Retinal mitosis takes place at the interface between the retinal pigment epithelium (RPE) and the neural retina. Multiple studies have highlighted the essential role that gap junction‐mediated communication plays in the regulation of retinal organogenesis. Here, the localization pattern and function of the gap junction protein connexin 43 were examined in vivo in the rat at the interface between the retina and RPE during the main phases of retinal cell production. Connexin 43 was expressed at this site from E15 onward, and levels were subsequently temporally regulated. When Cx43 protein levels were reduced experimentally, by using antisense oligodeoxynucleotides, mitotic activity in the retina decreased significantly.
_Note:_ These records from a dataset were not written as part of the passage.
(** * caldav-mcp: account resolution, URL normalisation and event tools

    A shallow embedding of [caldav_mcp/client.py],
    [caldav_mcp/tools/events.py], [caldav_mcp/tools/calendars.py],
    [Settings.parse_accounts] of [caldav_mcp/config.py] and the account
    registry of [caldav_mcp/server.py], with the properties of the
    account resolver, the URL normaliser, the event operations, the
    configuration and the start-up proved over it.

    Python values are modelled as follows.
    - [str] is [string]; the operations of [str] that the code uses
      ([startswith], [replace], [find], slicing, [join]) are the
      functions of module [PyStr].
    - An exception is a value of [exn]; a call that may raise returns a
      [result].
    - [urllib.parse.urlparse], which [_normalize_url] calls, is
      transcribed from CPython's [urllib/parse.py] in module [Urllib].
    - The CalDAV server, the date parser and the other services the code
      calls outside the repository are the fields of [Platform], the
      URL join of the caldav library that builds a calendar object
      included; what the code sends to them and what it logs is recorded
      as a list of [effect]s.
    - The environment variables and the answers of the servers while an
      account connects are the fields of [Host]; the global list of
      accounts of [server.py] is passed in and out of the functions that
      read and assign it. *)

From Stdlib Require Import String Ascii List Bool Arith ZArith Lia.
From Stdlib Require Import DecimalString.
Import ListNotations.

Open Scope list_scope.
Open Scope string_scope.

(** ** Exceptions and results *)

Inductive exn : Type :=
| ValueError (msg : string)
| OverflowError (msg : string)
| AttributeError (msg : string)
| TypeError (msg : string)
| DAVError (msg : string).

Inductive result (A : Type) : Type :=
| Ok (a : A)
| Raise (e : exn).

Arguments Ok {A} a.
Arguments Raise {A} e.

Definition bind {A B : Type} (r : result A) (k : A -> result B) : result B :=
  match r with
  | Ok a => k a
  | Raise e => Raise e
  end.

Notation "x <- r ;; k" := (bind r (fun x => k))
  (at level 61, r at next level, right associativity).
Notation "' pat <- r ;; k" := (bind r (fun x => match x with pat => k end))
  (at level 61, pat pattern, r at next level, right associativity).

(** [str(e)] of an exception: its message. *)
Definition exn_str (e : exn) : string :=
  match e with
  | ValueError m | OverflowError m | AttributeError m
  | TypeError m | DAVError m => m
  end.

(** ** The operations of Python's [str] used by the code *)

Module PyStr.

(** [c in s] for a one-character [c]. *)
Fixpoint contains (c : ascii) (s : string) : bool :=
  match s with
  | EmptyString => false
  | String a r => Ascii.eqb a c || contains c r
  end.

(** [s.startswith(p)]. *)
Fixpoint startswith (p s : string) : bool :=
  match p, s with
  | EmptyString, _ => true
  | String _ _, EmptyString => false
  | String a p', String b s' => Ascii.eqb a b && startswith p' s'
  end.

(** [s[-1:] == c]: the last character of [s] is [c]. *)
Fixpoint endswith_char (c : ascii) (s : string) : bool :=
  match s with
  | EmptyString => false
  | String a EmptyString => Ascii.eqb a c
  | String _ r => endswith_char c r
  end.

(** [s[:n]] and [s[n:]]. *)
Fixpoint take (n : nat) (s : string) : string :=
  match n, s with
  | O, _ => EmptyString
  | S _, EmptyString => EmptyString
  | S n', String a r => String a (take n' r)
  end.

Fixpoint drop (n : nat) (s : string) : string :=
  match n, s with
  | O, _ => s
  | S _, EmptyString => EmptyString
  | S n', String _ r => drop n' r
  end.

(** [s.find(c)]: [None] stands for Python's [-1]. *)
Fixpoint find (c : ascii) (s : string) : option nat :=
  match s with
  | EmptyString => None
  | String a r => if Ascii.eqb a c then Some O else option_map S (find c r)
  end.

(** [s.find(c, start)]. *)
Fixpoint find_from (c : ascii) (start : nat) (s : string) : option nat :=
  match start, s with
  | O, _ => find c s
  | S _, EmptyString => None
  | S k, String _ r => option_map S (find_from c k r)
  end.

(** [s.rfind(c)]. *)
Fixpoint rfind (c : ascii) (s : string) : option nat :=
  match s with
  | EmptyString => None
  | String a r =>
      match rfind c r with
      | Some i => Some (S i)
      | None => if Ascii.eqb a c then Some O else None
      end
  end.

(** [s.replace(old, new)] for a one-character [old]. *)
Fixpoint replace (old : ascii) (new : string) (s : string) : string :=
  match s with
  | EmptyString => EmptyString
  | String a r =>
      if Ascii.eqb a old then new ++ replace old new r
      else String a (replace old new r)
  end.

(** [s.split(c, 1)] when [c in s]: the text before the first [c] and
    the text after it. *)
Definition split_once (c : ascii) (s : string) : string * string :=
  match find c s with
  | Some i => (take i s, drop (S i) s)
  | None => (s, EmptyString)
  end.

(** [all(p(c) for c in s)]. *)
Fixpoint all (p : ascii -> bool) (s : string) : bool :=
  match s with
  | EmptyString => true
  | String a r => p a && all p r
  end.

Definition between (lo hi c : ascii) : bool :=
  (N_of_ascii lo <=? N_of_ascii c)%N && (N_of_ascii c <=? N_of_ascii hi)%N.

Definition is_upper (c : ascii) : bool := between "A" "Z" c.
Definition is_lower (c : ascii) : bool := between "a" "z" c.

(** [c.isascii() and c.isalpha()]. *)
Definition is_ascii_alpha (c : ascii) : bool := is_upper c || is_lower c.

(** [c.isascii()]. *)
Definition is_ascii (c : ascii) : bool := (N_of_ascii c <? 128)%N.

Definition lower_char (c : ascii) : ascii :=
  if is_upper c then ascii_of_N (N_of_ascii c + 32) else c.

(** [s.lower()] on ASCII letters. *)
Fixpoint lower (s : string) : string :=
  match s with
  | EmptyString => EmptyString
  | String a r => String (lower_char a) (lower r)
  end.

(** [sep.join(l)]. *)
Definition join (sep : string) (l : list string) : string :=
  String.concat sep l.

(** [sub in s] for strings. *)
Fixpoint has_substring (sub s : string) : bool :=
  startswith sub s ||
  match s with
  | EmptyString => false
  | String _ r => has_substring sub r
  end.

End PyStr.

(** ** [urllib.parse]: [urlsplit], [_splitparams] and [urlparse] *)

Module Urllib.

Import PyStr.

Definition scheme_chars : string :=
  "abcdefghijklmnopqrstuvwxyzABCDEFGHIJKLMNOPQRSTUVWXYZ0123456789+-.".

Definition uses_params : list string :=
  [""; "ftp"; "hdl"; "prospero"; "http"; "imap"; "https"; "shttp"; "rtsp";
   "rtspu"; "sip"; "sips"; "mms"; "sftp"; "tel"].

(** The characters 0x00..0x20. *)
Definition is_c0_control_or_space (c : ascii) : bool :=
  (N_of_ascii c <=? 32)%N.

Fixpoint lstrip_c0 (s : string) : string :=
  match s with
  | EmptyString => EmptyString
  | String a r => if is_c0_control_or_space a then lstrip_c0 r else s
  end.

Definition TAB : ascii := ascii_of_N 9.
Definition LF : ascii := ascii_of_N 10.
Definition CR : ascii := ascii_of_N 13.

(** [for b in _UNSAFE_URL_BYTES_TO_REMOVE: url = url.replace(b, "")]. *)
Definition remove_unsafe (url : string) : string :=
  replace LF "" (replace CR "" (replace TAB "" url)).

Record SplitResult : Type := mkSplit {
  sr_scheme : string;
  sr_netloc : string;
  sr_path : string;
  sr_query : string;
  sr_fragment : string
}.

Record ParseResult : Type := mkParse {
  scheme : string;
  netloc : string;
  path : string;
  params : string;
  query : string;
  fragment : string
}.

(** The scheme step of [urlsplit]: with [i = url.find(':')], when
    [i > 0], the first character is an ASCII letter and every character
    of [url[:i]] is in [scheme_chars], the scheme is [url[:i].lower()]
    and the rest is [url[i+1:]]. *)
Definition split_scheme (url : string) : string * string :=
  match find ":" url, url with
  | Some (S i'), String c0 _ =>
      if is_ascii_alpha c0 && all (fun c => contains c scheme_chars) (take (S i') url)
      then (lower (take (S i') url), drop (S (S i')) url)
      else (EmptyString, url)
  | _, _ => (EmptyString, url)
  end.

Definition is_netloc_delim (c : ascii) : bool :=
  Ascii.eqb c "/" || Ascii.eqb c "?" || Ascii.eqb c "#".

(** The position of the earliest of '/', '?', '#' in [s], or [len(s)]. *)
Fixpoint delim_pos (s : string) : nat :=
  match s with
  | EmptyString => O
  | String a r => if is_netloc_delim a then O else S (delim_pos r)
  end.

(** [_splitnetloc(url, start)]: [(url[start:delim], url[delim:])] with
    [delim] the earliest position at or after [start] of one of '/',
    '?', '#', or the length of [url]. *)
Definition splitnetloc (url : string) (start : nat) : string * string :=
  let tail := drop start url in
  let d := delim_pos tail in
  (take d tail, drop d tail).

(** [_splitparams(url)]. When [url] has a slash, [rfind] finds it; when
    it has none and no ';' either, [i] is [-1] and the result is
    [(url[:-1], url[0:])]. *)
Definition splitparams (url : string) : string * string :=
  if contains "/" url then
    match rfind "/" url with
    | Some k =>
        match find_from ";" k url with
        | Some i => (take i url, drop (S i) url)
        | None => (url, EmptyString)
        end
    | None => (url, EmptyString)
    end
  else
    match find ";" url with
    | Some i => (take i url, drop (S i) url)
    | None => (take (String.length url - 1) url, url)
    end.

Section Checks.

(** The two validations of the authority whose outcome depends on the
    Python version and on Unicode tables: [_check_bracketed_netloc]
    (called when the authority has both '[' and ']') and the NFKC part of
    [_checknetloc] (reached when the authority is not ASCII). *)
Variable check_bracketed_netloc : string -> result unit.
Variable checknetloc_nfkc : string -> result unit.

(** [_checknetloc(netloc)]. *)
Definition checknetloc (netloc : string) : result unit :=
  if (String.eqb netloc "" || all is_ascii netloc)%bool then Ok tt
  else checknetloc_nfkc netloc.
Conversely, in the hypopigmented eye elevated mitotic levels were associated with a significant increase of connexin 43. Both excess protein levels and elevated mitosis were corrected by the in vivo administration of L‐DOPA (a dopamine precursor and intermediary compound in the melanin synthesis pathway). These findings suggest that connexin 43‐mediated communication between the retina and RPE is essential for the correct pacing of retinal organogenesis. Furthermore, this pathway may be gated by levels of ocular catecholamines. J. Comp. Neurol. 503:128–134, 2007. © 2007 Wiley‐Liss, Inc.